One of the intriguing questions of the race to be the next Republican National Committee chair is going to be which candidate can best handle all the different duties of the party chairman – talking head and spokesman, fundraiser, candidate recruiter, and party strategist.
The candidate who has attracted the most attention thus far, both positive and negative, is former Maryland Lieutenant Governor Michael Steele. He probably brings an unequaled shine to the public spokesman roles in the job, offering two stirring convention addresses (the second birthing the “drill, baby, drill” slogan) and a charming, if disappointingly unsuccessful bid for the Senate in Maryland in 2006. Steele recently caused a bit of a stir with his characterization of party leaders having a “country club” mentality and being out of touch.
Of course, being the highest-profile candidate also means you have the largest target on your back. Some conservatives have questioned Steele’s pro-life bona fides and grumbled about his past membership in a group of GOP moderates, the Republican Leadership Council. Blogger and Weekly Standard contributor Mary Katherine Ham pooh-poohed the criticism, noting, “A black Catholic who grew up in D.C. and lives in Prince George’s County becomes a Republican, overcoming social pressure and withstanding abuse, because he believes in conservative ideas and the way they can serve all communities, not because he wishes to be a squishy moderate beloved of the Beltway press.”
Without Steele, Michigan GOP chair Saul Anuzis would probably be the “celebrity” candidate in the race, and that term is not used pejoratively. He has a non-traditional personal story as a first-generation American (his parents were Lithuanian immigrants), former Teamster, and is often seen riding his Harley-Davidson motorcycle around the state. His years as leading that state’s party have been noted by high energy and good outreach to the blogosphere… but not much in terms of party wins. One ally of another candidate expresses personal admiration for Anuzis but says the record of the GOP in his state during his term has been “abysmal.”
Asked about this in a recent Fox News interview, Anuzis said, “I would argue that we are a blue state that can go red under the right circumstances. But unless the national party and unless our leaders stand for the principles that will make us a majority party, I don’t think it matters what you do in Michigan Ohio or anywhere else.”
National Republican Committeeman from Michigan Chuck Yob’s presence in the race is interesting because he and Anuzis have been rivals for years. When you have two candidates from the same state, it dilutes each one’s support, and some race-watchers have wondered if one entered the race to ensure the defeat of the other. As one puts it, “having two guys from the same state is a good way to make sure neither one gets past the first ballot.”
South Carolina GOP chair Katon Dawson has already picked up one high-profile endorsement, from Rev. Donald E. Wildmon, who founded the American Family Association in Tupelo, Mississippi. Wildmon said Dawson “has the ability to take the party where it needs to go.”

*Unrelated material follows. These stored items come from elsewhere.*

(** A class applied to a format string; the [*HTTPError] is returned as an
    [error]. *)
Definition class_error (class : ErrorClass) (fm : string) (v : list any)
    : outcome error :=
  he ← class (FmtAny (AnyString fm)) v; Ret (ErrHTTP (Some he)).

(** [func InvalidParamTypeError(name string, val interface{}, expected string) error] *)
Definition InvalidParamTypeError (name : string) (val : any)
    (expected : string) : outcome error :=
  class_error ErrInvalidParamType
    "invalid value %#v for parameter %#v, must be a %s"
    [val; AnyString name; AnyString expected].

(** [func MissingParamError(name string) error] *)
Definition MissingParamError (name : string) : outcome error :=
  class_error ErrMissingParam "missing required parameter %#v"
    [AnyString name].

(** [func InvalidAttributeTypeError(ctx string, val interface{}, expected string) error] *)
Definition InvalidAttributeTypeError (ctx : string) (val : any)
    (expected : string) : outcome error :=
  class_error ErrInvalidAttributeType
    "type of %s must be %s but got value %#v"
    [AnyString ctx; AnyString expected; val].

(** [func MissingAttributeError(ctx, name string) error] *)
Definition MissingAttributeError (ctx name : string) : outcome error :=
  class_error ErrMissingAttribute
    "attribute %#v of %s is missing and required"
    [AnyString name; AnyString ctx].

(** [func MissingHeaderError(name string) error] *)
Definition MissingHeaderError (name : string) : outcome error :=
  class_error ErrMissingHeader "missing required HTTP header %#v"
    [AnyString name].

(** [func InvalidEnumValueError(ctx string, val interface{}, allowed []interface{}) error] *)
Definition InvalidEnumValueError (ctx : string) (val : any)
    (allowed : list any) : outcome error :=
  let elems := (λ a, Sprintf "%#v" [a]) <$> allowed in
  class_error ErrInvalidEnumValue
    "value of %s must be one of %s but got value %#v"
    [AnyString ctx; AnyString (Join elems ", "); val].

(** [func InvalidFormatError(ctx, target string, format Format, formatError error) error];
    the type [Format] is declared in another file of the package, its
    values are only printed here.  The argument [formatError.Error()] is
    evaluated before the class is applied. *)
Definition InvalidFormatError (ctx target : string) (format : any)
    (formatError : error) : outcome error :=
  msg ← error_Error formatError;
  class_error ErrInvalidFormat
    "%s must be formatted as a %s but got value %#v, %s"
    [AnyString ctx; format; AnyString target; AnyString msg].

(** [func InvalidPatternError(ctx, target string, pattern string) error] *)
Definition InvalidPatternError (ctx target pattern : string) : outcome error :=
  class_error ErrInvalidPattern
    "%s must match the regexp %#v but got value %#v"
    [AnyString ctx; AnyString pattern; AnyString target].

(** [func InvalidRangeError(ctx string, target interface{}, value int, min bool) error] *)
Definition InvalidRangeError (ctx : string) (target : any) (value : Z)
    (min : bool) : outcome error :=
  let comp := if negb min then "lesser or equal" else "greater or equal" in
  class_error ErrInvalidRange
    "%s must be %s than %d but got value %#v"
    [AnyString ctx; AnyString comp; AnyInt value; target].

(** [func InvalidLengthError(ctx string, target interface{}, ln, value int, min bool) error] *)
Definition InvalidLengthError (ctx : string) (target : any) (ln value : Z)
    (min : bool) : outcome error :=
  let comp := if negb min then "lesser or equal" else "greater or equal" in
  class_error ErrInvalidLength
    "length of %s must be %s than %d but got value %#v (len=%d)"
    [AnyString ctx; AnyString comp; AnyInt value; target; AnyInt ln].

(** An error that one of the error functions above returns. *)
Inductive validation_error : error → Prop :=
| ByInvalidParamType name val expected e :
    InvalidParamTypeError name val expected = Ret e → validation_error e
| ByMissingParam name e :
    MissingParamError name = Ret e → validation_error e
| ByInvalidAttributeType ctx val expected e :
    InvalidAttributeTypeError ctx val expected = Ret e → validation_error e
| ByMissingAttribute ctx name e :
    MissingAttributeError ctx name = Ret e → validation_error e
| ByMissingHeader name e :
    MissingHeaderError name = Ret e → validation_error e
| ByInvalidEnumValue ctx val allowed e :
    InvalidEnumValueError ctx val allowed = Ret e → validation_error e
| ByInvalidFormat ctx target format formatError e :
    InvalidFormatError ctx target format formatError = Ret e →
    validation_error e
| ByInvalidPattern ctx target pattern e :
    InvalidPatternError ctx target pattern = Ret e → validation_error e
| ByInvalidRange ctx target value min e :
    InvalidRangeError ctx target value min = Ret e → validation_error e
| ByInvalidLength ctx target ln value min e :
    InvalidLengthError ctx target ln value min = Ret e → validation_error e.
Lemma smart_mouse_loop_prints (a b : Z) (ls : list (weak_ptr Main.Obj)) st :
  let r := SmartContainer.notify_loop Main.live ls
             (Main.onLeftMouseButton a b) st in
  snd r = None /\
  Main.cout (world (fst r)) =
    Main.cout (world st) ++
    map (fun l => Main.onLeftMouseButton_text
                    (Main.class_of (world st) l) a b)
        (resolved (Main.live (world st)) ls) /\
  Main.class_of (world (fst r)) = Main.class_of (world st) /\
  Main.destroyed (world (fst r)) = Main.destroyed (world st) /\
  calls (fst r) = calls st ++ resolved (Main.live (world st)) ls.
Proof.
  cbv zeta. revert st. induction ls as [|x ls IH]; intros st.
  - simpl. rewrite !app_nil_r. auto.
  - cbn [SmartContainer.notify_loop resolved].
    destruct (lock (Main.live (world st)) x) as [l|]; [| apply IH].
    cbn [invoke Main.onLeftMouseButton].
    match goal with
    | |- context [SmartContainer.notify_loop _ ls _ ?s] =>
        destruct (IH s) as (H1 & H2 & H3 & H4 & H5)
    end.
    cbn [world calls Main.print Main.cout Main.class_of Main.destroyed]
      in H2, H3, H4, H5.
    change (Main.live (Main.print
              (Main.onLeftMouseButton_text (Main.class_of (world st) l) a b)
              (world st)))
      with (Main.live (world st)) in H2, H5.
    repeat split; [exact H1 | | exact H3 | exact H4 |].
    + rewrite H2, <- app_assoc. reflexivity.
    + rewrite H5, <- app_assoc. reflexivity.
Qed.

(** X19.  [MouseAndKeyboardSource::test] on a source whose keyboard
    container holds keyboard listeners: it returns; it writes the mouse
    heading, one line with [(25, 48)] per registered mouse listener in
    attach order and by the listener's own class, the keyboard heading, and
    one line with [65] per registered keyboard listener; it enters the
    mouse listeners and then the keyboard listeners; and it leaves every
    container as it was. *)
Theorem MouseAndKeyboardSource_test_output
        st (s : RawSource.t Demo.Capability Main.Obj) :
  (forall l, In l (s Demo.KeyboardListener) ->
     Main.class_of (world st) l = Main.MouseAndKeyboardObserver) ->
  let r := Main.MouseAndKeyboardSource_test st s in
  snd (snd r) = None /\
  Main.cout (world (fst (snd r))) =
    Main.cout (world st)
    ++ [Main.mouse_heading]
    ++ map (fun l => Main.onLeftMouseButton_text
                       (Main.class_of (world st) l) 25 48)
           (s Demo.MouseListener)
    ++ [Main.keyboard_heading]
    ++ repeat (Main.MouseAndKeyboardObserver_onKeyPressed 65)
              (List.length (s Demo.KeyboardListener)) /\
  calls (fst (snd r)) =
    calls st ++ s Demo.MouseListener ++ s Demo.KeyboardListener /\
  (forall T, fst r T = s T).
Proof.
  intros Hty. cbv zeta.
  unfold Main.MouseAndKeyboardSource_test, RawSource.notify,
    RawContainer.notify.
  pose proof (mouse_loop_prints 25 48 (s Demo.MouseListener)
                (Main.say Main.mouse_heading st)) as HM.
  cbv zeta in HM.
  destruct (RawContainer.notify_loop (s Demo.MouseListener)
              (Main.onLeftMouseButton 25 48)
              (Main.say Main.mouse_heading st)) as [st1 r1].
  destruct HM as (M1 & M2 & M3 & M4 & M5).
  cbn [fst snd] in M1, M2, M3, M4, M5. subst r1.
  cbn [world calls Main.say Main.print Main.cout Main.class_of Main.destroyed]
    in M2, M3, M4, M5.
  change (Source.set_base Demo.Capability_eq_dec Demo.MouseListener
            (s Demo.MouseListener) s Demo.KeyboardListener)
    with (s Demo.KeyboardListener).
  pose proof (key_loop_prints 65 (s Demo.KeyboardListener)
                (Main.say Main.keyboard_heading st1)) as HK.
  cbv zeta in HK.
  destruct (RawContainer.notify_loop (s Demo.KeyboardListener)
              (Main.onKeyPressed 65)
              (Main.say Main.keyboard_heading st1)) as [st2 r2].
  destruct HK as (K1 & K2 & K3 & K4 & K5).
  { intros l Hl.
    cbn [world Main.say Main.print Main.class_of]. rewrite M3.
    apply Hty. exact Hl. }
  cbn [fst snd] in K1, K2, K3, K4, K5 |- *. subst r2.
  cbn [world calls Main.say Main.print Main.cout Main.class_of Main.destroyed]
    in K2, K3, K4, K5.
  repeat split.
  - rewrite K2, M2, <- !app_assoc. reflexivity.
  - rewrite K5, M5, <- app_assoc. reflexivity.
  - intros T. unfold Source.set_base.
    destruct (Demo.Capability_eq_dec T Demo.KeyboardListener) as [->|_];
      [reflexivity |].
    destruct (Demo.Capability_eq_dec T Demo.MouseListener) as [->|_];
      reflexivity.
Qed.

Lemma resolved_all_dead (Obj : Type) (alive : Obj -> bool)
      (m : list (weak_ptr Obj)) :
  (forall l, In (WRef l) m -> alive l = false) ->
  resolved alive m = [].
Proof.
  induction m as [|x m IH]; intros Hdead; [reflexivity |].
  cbn [resolved]. destruct x as [|l]; cbn [lock].
  - apply IH. intros l Hl. apply Hdead. right. exact Hl.
  - rewrite (Hdead l (or_introl eq_refl)).
    apply IH. intros l' Hl. apply Hdead. right. exact Hl.
Qed.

One advisor to a Dawson rival, though, wonders if the S.C. party chair’s bid will be hurt by geography, noting that John McCain outperformed George W. Bush’s 2004 vote total in only 22 counties 22 percent of counties across the country, and (almost) all of those counties were in the South. Does the RNC need a Southern face and voice when it needs to improve its performance in so many other parts of the country?
Also, in perhaps an ironic twist to Steele’s ‘country club’ comment, Dawson recently resigned a Columbia country club that has no African-American members after 12 years of membership. He urged the club to change its policy in August.
Former Tennessee GOP Chairman and former campaign manager for Mike Huckabee Chip Saltsman is campaigning for the job with a uniquely personal touch, piloting his own plane around the country, meeting with every committeeman committeewoman and chairman in each state, an approach that a race watcher notes is “a good strategy.” He’s also e-mailed his platform to RNC members.
So far, there have been few, if any, major disagreements on policy or strategy for the party among the candidates. Everyone wants to use technology more effectively (Steele is urging Republicans to send ideas by text message), reach out to minorities, hold true to principles while reaching out to voters who have turned away from the GOP, empower state parties, etc.
The number of challengers indicates that current chair Mike Duncan will have a bit of an uphill climb in convincing RNC members to keep him around for another cycle. But after a cycle that included quite a few brutal defeats and disappointments, Duncan can point to one sterling portion of his record – the RNC’s fundraising did spectacularly this year ($336 million), while other Republican committees and candidates struggled. The DNC, by comparison, raised $206 million; the National Republican Congressional Committee raised $30 million while the National Republican Senatorial Committee raised $78 million. Of course, Barack Obama’s campaign raised about $640 million.